En cualquier caso, aunque parece que no hay un consenso muy claro sobre la fecha en la que Saturno consiguió sus anillos, sí que se sabe cuándo los va a perder: las últimas mediciones que ha enviado la sonda Cassini sugieren que, al ritmo al que su material está cayendo hacia el planeta, el sistema de anillos de Saturno habrá desaparecido por completo en entre unos 100 y 300 millones de años.
Por otro lado, también hay que decir que Saturno no es el único planeta del sistema solar con anillos, ya que Júpiter, Urano y Neptuno también los tienen, aunque son muy difíciles de apreciar porque los fragmentos que los componen están demasiado dispersos.
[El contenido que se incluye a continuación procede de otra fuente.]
(** * MedGPT-X: the heuristic image classification engine

    A shallow embedding of the two analysis pipelines of the repository,
    [src/utils/clinicalImageAnalysis.ts] (the "clinical" profile) and
    [src/App.tsx] (the "perfect" profile), and the properties of the
    specification that concern them.

    Conventions of the embedding.
    - A finite JavaScript number is an exact rational ([Q]); the rounding of
      IEEE doubles is not modelled, except for the three band ratios, which
      are also given as the doubles of the source ([round53], [bandRatios64]).
      A division whose divisor can be zero returns a [num], which adds [NaN]
      and the two infinities.  Values that the source only builds from
      literals, sums, products and divisions by non-zero constants or guarded
      divisors stay in [Q].
    - [Math.sqrt] is the square root rounded down to a multiple of 2^-20.
    - A [Uint8ClampedArray] taken from [getImageData] is a list of pixels of
      four bytes each; [plen] is its JavaScript [length] and indices are the
      flat indices of the source.
    - A JavaScript object used as an ordered map is an association list in
      insertion order. *)

From Stdlib Require Import ZArith QArith Qround Qabs Qminmax Qpower.
From Stdlib Require Import String Ascii List Bool Lia Lqa.
From Stdlib Require Import Sorting.Sorted.
From Stdlib.Strings Require Import Byte.
Import ListNotations.
Open Scope string_scope.
Open Scope list_scope.
Open Scope Q_scope.

(** ** JavaScript numbers *)

Inductive num : Type :=
| Fin (q : Q)
| PInf
| NInf
| NaN.

(** [a / b] on finite operands.  All divisors of the source are counts or
    dimensions, so a zero divisor is +0. *)
Definition js_div (a b : Q) : num :=
  if Qeq_bool b 0 then
    (if Qeq_bool a 0 then NaN else if Qle_bool 0 a then PInf else NInf)
  else Fin (a / b).

Definition js_add (a b : num) : num :=
  match a, b with
  | NaN, _ | _, NaN => NaN
  | Fin x, Fin y => Fin (x + y)
  | PInf, NInf | NInf, PInf => NaN
  | PInf, _ | _, PInf => PInf
  | NInf, _ | _, NInf => NInf
  end.

Definition js_sub (a b : num) : num :=
  match a, b with
  | NaN, _ | _, NaN => NaN
  | Fin x, Fin y => Fin (x - y)
  | PInf, PInf | NInf, NInf => NaN
  | PInf, _ | _, NInf => PInf
  | NInf, _ | _, PInf => NInf
  end.

Definition Math_abs (a : num) : num :=
  match a with
  | Fin x => Fin (Qabs x)
  | PInf | NInf => PInf
  | NaN => NaN
  end.

Definition Qltb (a b : Q) : bool := negb (Qle_bool b a).
Definition Qgtb (a b : Q) : bool := Qltb b a.
Definition Qgeb (a b : Q) : bool := Qle_bool b a.

(** Comparisons; every comparison with [NaN] is false. *)
Definition js_lt (a b : num) : bool :=
  match a, b with
  | NaN, _ | _, NaN => false
  | Fin x, Fin y => Qltb x y
  | NInf, NInf | PInf, _ => false
  | NInf, _ => true
  | Fin _, PInf => true
  | Fin _, NInf => false
  end.

Definition js_le (a b : num) : bool :=
  match a, b with
  | NaN, _ | _, NaN => false
  | Fin x, Fin y => Qle_bool x y
  | NInf, _ | _, PInf => true
  | PInf, _ | _, NInf => false
  end.

Definition js_gt (a b : num) : bool := js_lt b a.
Definition js_ge (a b : num) : bool := js_le b a.

(** Equality of numbers as values: [Fin] up to [Qeq]. *)
Definition num_eq (a b : num) : Prop :=
  match a, b with
  | Fin x, Fin y => x == y
  | PInf, PInf | NInf, NInf | NaN, NaN => True
  | _, _ => False
  end.
(** * BikaCalculate: the expression evaluator and the keypad session

    A shallow embedding of [safeEval] and of the handlers that drive the
    per-chat calculator ([bot.command("calculator")], [bot.on("callback_query")])
    of [src/index.js].  The two older variants of the bot under [src/unnamed]
    carry the same [safeEval] and the same button handler, and open the
    calculator from [bot.start].

    JavaScript strings are sequences of UTF-16 code units, numbers are
    binary64 floats, the [state] Map is a finite map from chat ids to session
    objects.  The math engine ([mathjs]) is a dependency of the repository: the
    evaluator is written against an arbitrary engine, and a small arithmetic
    engine is provided to run it. *)

From stdpp Require Import gmap.
From Stdlib Require Import ZArith NArith List Bool Ascii String Floats Lia.
Import ListNotations.

Local Open Scope N_scope.

(** ** JavaScript strings *)

Module JS.

(** A string is the list of its UTF-16 code units. *)
Definition jsstring : Type := list N.

(** The code units of an ASCII literal. *)
Definition js (s : string) : jsstring :=
  List.map N_of_ascii (list_ascii_of_string s).

(** WhiteSpace and LineTerminator code points: the characters removed by
    [String.prototype.trim] and matched by the class escape [\s]. *)
Definition is_whitespace (c : N) : bool :=
  (c =? 0x09) || (c =? 0x0A) || (c =? 0x0B) || (c =? 0x0C) || (c =? 0x0D)
  || (c =? 0x20) || (c =? 0xA0) || (c =? 0x1680)
  || ((0x2000 <=? c) && (c <=? 0x200A))
  || (c =? 0x2028) || (c =? 0x2029) || (c =? 0x202F) || (c =? 0x205F)
  || (c =? 0x3000) || (c =? 0xFEFF).

Fixpoint trimStart (s : jsstring) : jsstring :=
  match s with
  | c :: s' => if is_whitespace c then trimStart s' else s
  | [] => []
  end.

Definition trimEnd (s : jsstring) : jsstring := rev (trimStart (rev s)).

Definition trim (s : jsstring) : jsstring := trimEnd (trimStart s).

(** [s.replace(/c/g, by)] for a pattern of one literal character. *)
Fixpoint replace_all (c : N) (by_ : jsstring) (s : jsstring) : jsstring :=
  match s with
  | [] => []
  | d :: s' =>
      if d =? c then by_ ++ replace_all c by_ s' else d :: replace_all c by_ s'
  end.

Fixpoint startsWith (s prefix : jsstring) {struct prefix} : bool :=
  match prefix, s with
  | [] , _ => true
  | p :: prefix', c :: s' => (c =? p) && startsWith s' prefix'
  | _ :: _, [] => false
  end.

(** [s.slice(n)] for [0 <= n]. *)
Definition slice_from (n : nat) (s : jsstring) : jsstring := skipn n s.

(** [s.slice(0, -1)]: all but the last code unit; the empty string stays
    empty. *)
Definition slice_0_m1 (s : jsstring) : jsstring := removelast s.

(** Truthiness of a string: only the empty string is falsy. *)
Definition truthy (s : jsstring) : bool :=
  match s with [] => false | _ :: _ => true end.

End JS.
Import JS.

(** ** The two regular expressions of [safeEval] *)

Module Regex.

(** Canonicalize of the ECMAScript pattern semantics under the [i] flag
    without [u]: a character is compared through its upper-case form,
    except that a character at or above 128 is never taken to one below
    128.  On the code units below 128 upper-casing changes the letters
    [a]..[z] only; a code unit at or above 128 canonicalizes to one at or
    above 128, and is kept here, which gives the same comparison against a
    pattern that is all ASCII. *)
Definition canonicalize (c : N) : N :=
  if (0x61 <=? c) && (c <=? 0x7A) then c - 0x20 else c.

(** The literal [w] matches at the start of [s], ignoring case. *)
Fixpoint match_literal_i (w s : jsstring) : bool :=
  match w, s with
  | [], _ => true
  | p :: w', c :: s' =>
      (canonicalize c =? canonicalize p) && match_literal_i w' s'
  | _ :: _, [] => false
  end.

(** [/(w1|w2|...)/i.test(s)]: some alternative matches at some index. *)
Fixpoint test_alternation_i (alts : list jsstring) (s : jsstring) : bool :=
  existsb (fun w => match_literal_i w s) alts
  || match s with
     | [] => false
     | _ :: s' => test_alternation_i alts s'
     end.

(** [/^[class]*$/.test(s)]: every character of [s] is in the class. *)
Definition test_class_star (class : N -> bool) (s : jsstring) : bool :=
  forallb class s.

End Regex.

(** ** Numbers *)

Module Num.

Local Open Scope Z_scope.

(** [Number.EPSILON], 2^-52. *)
Definition EPSILON : float := 0x1p-52%float.

(** The literal [1e12]. *)
Definition TEN_12 : float := 0x1.d1a94a2p+39%float.

Definition isFinite (x : float) : bool := PrimFloat.is_finite x.

(** An integer as a float, rounded to nearest even when it needs more
    than 53 bits. *)
Definition of_Z (z : Z) : float :=
  SF2Prim (binary_normalize prec emax z 0 false).

(** [Math.floor]. *)
Definition Math_floor (x : float) : float :=
  match Prim2SF x with
  | S754_finite s m e =>
      if 0 <=? e then x
      else
        let q := Z.pos m / 2 ^ (- e) in
        if s then
          PrimFloat.opp (of_Z (if Z.pos m mod 2 ^ (- e) =? 0 then q else q + 1))
        else of_Z q
  | _ => x
  end.

(** [Math.round]: the integer closest to [x], the larger one on a tie;
    an integral [x], an infinity and NaN are returned as they are, and a
    negative [x] that rounds to zero gives [-0]. *)
Definition Math_round (x : float) : float :=
  match Prim2SF x with
  | S754_finite s m e =>
      if 0 <=? e then x
      else
        let half := 2 ^ (- e - 1) in
        let n := ((if s then - Z.pos m else Z.pos m) + half) / 2 ^ (- e) in
        if n =? 0 then (if s then neg_zero else zero) else
        if n <? 0 then PrimFloat.opp (of_Z (- n)) else of_Z n
  | _ => x
  end.

(** *** [Number::toString] (radix 10)

    For a finite [x > 0] the ECMAScript specification takes integers
    [n], [k], [s] with [10^(k-1) <= s < 10^k], [s * 10^(n-k)] a decimal
    that reads back as [x], and [k] as small as possible (the closest to
    [x] when several [s] do), then lays the [k] digits of [s] out
    according to [n]. *)

Definition digit_char (d : Z) : N := (0x30 + Z.to_N d)%N.

Fixpoint digits_from (fuel : nat) (z : Z) (acc : jsstring) : jsstring :=
  match fuel with
  | O => acc
  | S fuel' =>
      let acc' := digit_char (z mod 10) :: acc in
      if z <? 10 then acc' else digits_from fuel' (z / 10) acc'
  end.

(** The decimal digits of [z >= 0], most significant first. *)
Definition digits (z : Z) : jsstring :=
  digits_from (S (Z.to_nat (Z.log2 z))) z [].

(** Compare [a * 10^p] with [b * 2^q]. *)
Definition compare_scaled (a p b q : Z) : comparison :=
  (a * 10 ^ Z.max p 0 * 2 ^ Z.max (- q) 0
     ?= b * 2 ^ Z.max q 0 * 10 ^ Z.max (- p) 0).

(** The floor of [m * 2^e / 10^g]. *)
Definition floor_scaled (m e g : Z) : Z :=
  (m * 2 ^ Z.max e 0 * 10 ^ Z.max (- g) 0)
    / (2 ^ Z.max (- e) 0 * 10 ^ Z.max g 0).

Fixpoint lower_exponent (fuel : nat) (m e n : Z) : Z :=
  match fuel with
  | O => n
  | S fuel' =>
      match compare_scaled 1 (n - 1) m e with
      | Gt => lower_exponent fuel' m e (n - 1)
      | _ => n
      end
  end.

Fixpoint raise_exponent (fuel : nat) (m e n : Z) : Z :=
  match fuel with
  | O => n
  | S fuel' =>
      match compare_scaled 1 n m e with
      | Gt => n
      | _ => raise_exponent fuel' m e (n + 1)
      end
  end.

(** The [n] with [10^(n-1) <= m * 2^e < 10^n], from an estimate of the
    decimal logarithm that is corrected in both directions. *)
Definition decimal_exponent (m e : Z) : Z :=
  let estimate := (Z.log2 m + e) * 30103 / 100000 in
  raise_exponent 400 m e (lower_exponent 400 m e estimate).

(** [s * 10^g] reads back as [m * 2^e]: it lies between the midpoints
    to the neighbouring floats, a midpoint itself counting when [m] is
    even (ties go to the even mantissa). *)
Definition reads_back (m e s g : Z) : bool :=
  let low := if (m =? 2 ^ 52) && (-1074 <? e) then 4 * m - 1 else 4 * m - 2 in
  let high := 4 * m + 2 in
  match compare_scaled s g low (e - 2) with
  | Gt => true
  | Eq => Z.even m
  | Lt => false
  end
  && match compare_scaled s g high (e - 2) with
     | Lt => true
     | Eq => Z.even m
     | Gt => false
     end.

(** The candidate with [k] digits, if one reads back. *)
Definition candidate (m e n k : Z) : option Z :=
  let g := n - k in
  let lo := floor_scaled m e g in
  let hi := lo + 1 in
  match reads_back m e lo g, reads_back m e hi g with
  | true, false => Some lo
  | false, true => Some hi
  | true, true =>
      match compare_scaled (2 * lo + 1) g (2 * m) e with
      | Gt => Some lo
      | Lt => Some hi
      | Eq => Some (if Z.even lo then lo else hi)
      end
  | false, false => None
  end.

Fixpoint shortest_from (fuel : nat) (m e n k : Z) : Z * Z :=
  match fuel with
  | O => (floor_scaled m e (n - k), n)
  | S fuel' =>
      match candidate m e n k with
      | Some s => if s =? 10 ^ k then (10 ^ (k - 1), n + 1) else (s, n)
      | None => shortest_from fuel' m e n (k + 1)
      end
  end.

(** The digits [s] and the exponent [n] of [m * 2^e]; seventeen digits
    always suffice for a binary64 float. *)
Definition shortest (m e : Z) : Z * Z :=
  shortest_from 17 m e (decimal_exponent m e) 1.

Definition CH_0 : N := 0x30.
Definition CH_DOT : N := 0x2E.
Definition CH_MINUS : N := 0x2D.
Definition CH_PLUS : N := 0x2B.
Definition CH_e : N := 0x65.

(** Steps 6 to 10 of [Number::toString]. *)
Definition layout (ds : jsstring) (n : Z) : jsstring :=
  let k := Z.of_nat (List.length ds) in
  if (k <=? n) && (n <=? 21) then
    ds ++ repeat CH_0 (Z.to_nat (n - k))
  else if (0 <? n) && (n <=? 21) then
    firstn (Z.to_nat n) ds ++ CH_DOT :: skipn (Z.to_nat n) ds
  else if (-6 <? n) && (n <=? 0) then
    CH_0 :: CH_DOT :: repeat CH_0 (Z.to_nat (- n)) ++ ds
  else
    let exponent :=
      CH_e :: (if n - 1 <? 0 then CH_MINUS else CH_PLUS)
           :: digits (Z.abs (n - 1)) in
    match ds with
    | [d] => d :: exponent
    | d :: ds' => d :: CH_DOT :: ds' ++ exponent
    | [] => exponent
    end.
(** ** Rand and SubSlice *)

Lemma Rand_loop_exact (s : list Z) (size : Z) :
  1 <= size <= GoInt.max_int ->
  forall (perm : list Z) (i : Z) (n : list Z),
    0 <= i < size -> len n = size -> size - i <= len perm ->
    Forall (fun v => 0 <= v < len s) perm ->
    Rand_loop s size perm i n =
    Ok (take (Z.to_nat i) n ++ (pick s <$> take (Z.to_nat (size - i)) perm)).
Proof.
  intros Hsize perm. induction perm as [| v perm IH]; intros i n Hi Hn Hp Hall.
  - unfold len in Hp. cbn in Hp. lia.
  - apply Forall_cons in Hall as [Hv Hall]. cbn [Rand_loop].
    destruct (index_Ok s v Hv) as (x & E & Hx). rewrite E. cbn [bind].
    rewrite store_Ok by lia. cbn [bind].
    unfold GoInt.sub. rewrite wrap_in_range
      by (unfold GoInt.in_range, GoInt.min_int, GoInt.max_int in *; lia).
    assert (Hpick : pick s v = x) by (unfold pick; rewrite Hx; reflexivity).
    assert (Hins : <[Z.to_nat i := x]> n =
                   take (Z.to_nat i) n ++ x :: drop (S (Z.to_nat i)) n).
    { apply insert_take_drop. unfold len in *. lia. }
    replace (Z.to_nat (size - i)) with (S (Z.to_nat (size - i - 1))) by lia.
    cbn [take fmap list_fmap]. rewrite Hpick.
    destruct (Z.eqb_spec i (size - 1)) as [Hlast | Hmore].
    + rewrite Hins, drop_ge by (unfold len in *; lia).
      replace (Z.to_nat (size - i - 1)) with 0%nat by lia.
      rewrite take_0. reflexivity.
    + rewrite IH; auto; try lia.
      * replace (Z.to_nat (i + 1)) with (S (Z.to_nat i)) by lia.
        replace (size - (i + 1)) with (size - i - 1) by ring.
        rewrite Hins.
        rewrite take_app_ge
          by (rewrite length_take; unfold len in *; lia).
        rewrite length_take.
        replace (S (Z.to_nat i) - Z.to_nat i `min` length n)%nat
          with 1%nat by (unfold len in *; lia).
        cbn [take]. rewrite take_0, <- app_assoc. reflexivity.
      * unfold len in *. rewrite length_insert. exact Hn.
      * unfold len in *. cbn [length] in Hp. lia.
Qed.
(** * whisper-transcriber-telegram-bot: admission, queueing and dispatch

    A shallow embedding of [src/main.py] (class [TranscriberBot]) and the
    properties of its job admission path, its FIFO task queue, its
    single-flight dispatcher loop and its per-user model selection.

    Python [str] values are sequences of Unicode code points; the asyncio
    event loop is cooperative, so every stretch of handler code between two
    suspension points is one atomic transition of the system below. *)

From Stdlib Require Import ZArith NArith Ascii String Lia.
From stdpp Require Import gmap list pretty.

Open Scope Z_scope.

(** ** Python strings *)

(** A Python [str]: the list of its code points. *)
Abbreviation str := (list N).

(** A literal of the source, character by character. *)
Fixpoint lit (s : string) : str :=
  match s with
  | EmptyString => []
  | String a s' => N_of_ascii a :: lit s'
  end.

(** The newline escape of the source literals. *)
Definition nl : str := [10%N].

(** [sep.join(parts)]. *)
Fixpoint join (sep : str) (parts : list str) : str :=
  match parts with
  | [] => []
  | [p] => p
  | p :: ps => p ++ sep ++ join sep ps
  end.

(** [strip_prefix p s] is [Some r] when [s = p ++ r]: a literal piece of a
    pattern matched at the head of [s]. *)
Fixpoint strip_prefix (p s : str) : option str :=
  match p, s with
  | [], _ => Some s
  | a :: p', b :: s' => if N.eqb a b then strip_prefix p' s' else None
  | _ :: _, [] => None
  end.

(** [s.split(sep)] for a non-empty separator.  [skip] counts the characters
    of a separator occurrence still to be stepped over, [cur] is the piece
    being collected. *)
Fixpoint split_go (sep : str) (skip : nat) (cur : str) (s : str) : list str :=
  match s with
  | [] => [cur]
  | c :: s' =>
      match skip with
      | S k => split_go sep k cur s'
      | O =>
          match strip_prefix sep s with
          | Some _ => cur :: split_go sep (length sep - 1) [] s'
          | None => split_go sep 0 (cur ++ [c]) s'
          end
      end
  end.

Definition split (sep s : str) : list str := split_go sep 0 [] s.

(** ** The URL pattern [(https?://\S+)] *)

(** Whitespace as [\s] sees it in a [str] pattern (the interpreter's
    [Py_UNICODE_ISSPACE]); [\S] is its complement. *)
Definition Py_UNICODE_ISSPACE (c : N) : bool :=
  ((0x09 <=? c) && (c <=? 0x0D) || (0x1C <=? c) && (c <=? 0x20)
   || (c =? 0x85) || (c =? 0xA0) || (c =? 0x1680)
   || (0x2000 <=? c) && (c <=? 0x200A)
   || (c =? 0x2028) || (c =? 0x2029) || (c =? 0x202F) || (c =? 0x205F)
   || (c =? 0x3000))%N.

(** Greedy [\S*]: the longest run of non-whitespace at the head of [s], and
    what follows it. *)
Fixpoint span_S (s : str) : str * str :=
  match s with
  | [] => ([], [])
  | c :: s' =>
      if Py_UNICODE_ISSPACE c then ([], s)
      else let '(m, r) := span_S s' in (c :: m, r)
  end.

(** [://\S+] at the head of [s]: the matched text and the rest. *)
Definition match_tail (s : str) : option (str * str) :=
  match strip_prefix (lit "://") s with
  | None => None
  | Some r =>
      match span_S r with
      | ([], _) => None
      | (m, rest) => Some (lit "://" ++ m, rest)
      end
  end.

(** [https?://\S+] anchored at the head of [s].  The optional [s] is greedy:
    the branch that consumes it is tried first, the one without it on
    failure. *)
Definition match_here (s : str) : option (str * str) :=
  match strip_prefix (lit "http") s with
  | None => None
  | Some r =>
      let with_s :=
        match r with
        | c :: r' =>
            if (c =? 115)%N then
              match match_tail r' with
              | Some (m, rest) => Some (lit "https" ++ m, rest)
              | None => None
              end
            else None
        | [] => None
        end in
      match with_s with
      | Some res => Some res
      | None =>
          match match_tail r with
          | Some (m, rest) => Some (lit "http" ++ m, rest)
          | None => None
          end
      end
  end.

(** The scan of [re.findall]: leftmost match first, the search resuming
    where the match ended; one character further when nothing matches.
    Every round consumes a character, so [length s] rounds are enough. *)
Fixpoint findall_go (fuel : nat) (s : str) : list str :=
  match fuel with
  | O => []
  | S fuel' =>
      match s with
      | [] => []
      | _ :: s' =>
          match match_here s with
          | Some (m, rest) => m :: findall_go fuel' rest
          | None => findall_go fuel' s'
          end
      end
  end.

(** [re.findall(r'(https?://\S+)', text)]. *)
Definition findall_url (text : str) : list str :=
  findall_go (length text) text.

(** ** Objects of the transport *)

(** [context.bot]: the handle replies and the transcription collaborator use;
    opaque to this module. *)
Inductive Bot : Type := ApplicationBot.

(** What the handlers read of a [telegram.Update]:
    [update.effective_user.id] and [update.message.text]. *)
Record Update : Type := mkUpdate {
  effective_user_id : Z;
  message_text : str;
}.
(** X6: at a date that labels two or more rows, the comparison inside
    either filter is made on a whole row and gives a Series; asking for
    its truth value, as the [and] of line 99 does, raises
    [ValueError]. *)
Theorem repeated_date_has_no_truth (data : frame) (d : Z) :
  repeated (index data) d ->
  truth (is_strong_flag data d) = Raise ValueError /\
  truth (is_above_ma50 data d) = Raise ValueError.
Proof.
  intros Hr. unfold is_strong_flag, is_above_ma50.
  rewrite (repeated_is_member _ _ Hr). split.
  - apply compare_at_repeated; [exact Hr | |].
    + now rewrite length_map, length_compute_rsi, length_closes.
    + now rewrite length_compute_rsi, length_closes.
  - apply compare_at_repeated; [exact Hr | | apply length_closes].
    now rewrite length_rolling_mean, length_closes.
Qed.

Lemma repeated_date_has_no_truth_witness :
  repeated (index (undated 2)) 0 /\
  truth (is_strong_flag (undated 2) 0) = Raise ValueError /\
  truth (is_above_ma50 (undated 2) 0) = Raise ValueError.
Proof.
  assert (Hr : repeated (index (undated 2)) 0).
  { exists 0%nat, 1%nat. split; [lia|]. split; reflexivity. }
  split; [exact Hr|]. exact (repeated_date_has_no_truth (undated 2) 0 Hr).
Defined.

(** * Further properties of the evaluator *)

Section EvaluatorErrors.

Variables np_round2 py_round2 : float -> float.
Variable data : frame.
Variable days_after : nat.
Variable threshold : float.

Lemma evaluate_repeated (flag : PatternRecord) :
  repeated (index data) (flag_end flag) ->
  evaluate np_round2 py_round2 data days_after threshold flag = Raise (ambiguous_position (index data)).
Proof.
  intros Hr. unfold evaluate. rewrite (repeated_is_member _ _ Hr). cbn [negb].
  unfold get_loc. destruct (positions_repeated _ _ Hr) as (p & q & rest & ->).
  reflexivity.
Qed.

(** The only exception of the loop body is that of an ambiguous date. *)
Lemma evaluate_raise_kind (flag : PatternRecord) (e : exn) :
  evaluate np_round2 py_round2 data days_after threshold flag = Raise e ->
  e = ambiguous_position (index data).
Proof.
  unfold evaluate. destruct (mem (flag_end flag) (index data)) eqn:Hm; cbn [negb];
    [|discriminate].
  unfold get_loc.
  destruct (positions (index data) (flag_end flag)) as [|k [|q rest]] eqn:Hp.
  - exfalso. apply mem_true, In_nth_error in Hm. destruct Hm as [a Ha].
    assert (a < length (index data))%nat by (apply nth_error_Some; congruence).
    pose proof (in_loc _ _ _ _ _ Ha (nth_error_py_range_at _ a H)) as Hin.
    unfold positions, len in Hp. rewrite Hp in Hin. destruct Hin.
  - cbn [bind].
    destruct (positions_single _ (closes data) _ _ Hp (length_closes data))
      as (now & -> & Hk & _).
    destruct (Z.leb_spec (len data) (k + Z.of_nat days_after)); [discriminate|].
    destruct (iloc_in_bounds (closes data) (k + Z.of_nat days_after)) as (fut & -> & _).
    { unfold len in *. rewrite length_closes. unfold index in *.
      rewrite length_map in *. lia. }
    cbn. discriminate.
  - cbn. unfold ambiguous_position. now intros [= <-].
Qed.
En concreto, los anillos de Júpiter son un caso curioso porque, aunque están compuestos por granos de polvo que sólo permanecen entre 100 y 1.000 años en órbita alrededor del planeta, las colisiones que se producen de manera ocasional entre los objetos cercanos a Júpiter lanzan polvo al espacio que les proporciona material nuevo constantemente. En concreto, parece que el anillo principal del sistema está formado mayoritariamente por polvo proveniente de Adrastea, un pequeño satélite de Júpiter que mide sólo 8,2 kilómetros de diámetro.
Pero, bueno, la moraleja de todo esto es que un planeta puede desarrollar un sistema anillos si algún objeto se desintegra al pasar cerca de él o si alguno de sus satélites emite polvo al espacio que pueda quedar atrapado en órbita alrededor del planeta (como, por ejemplo, el material que sale despedido tras un impacto contra un satélite).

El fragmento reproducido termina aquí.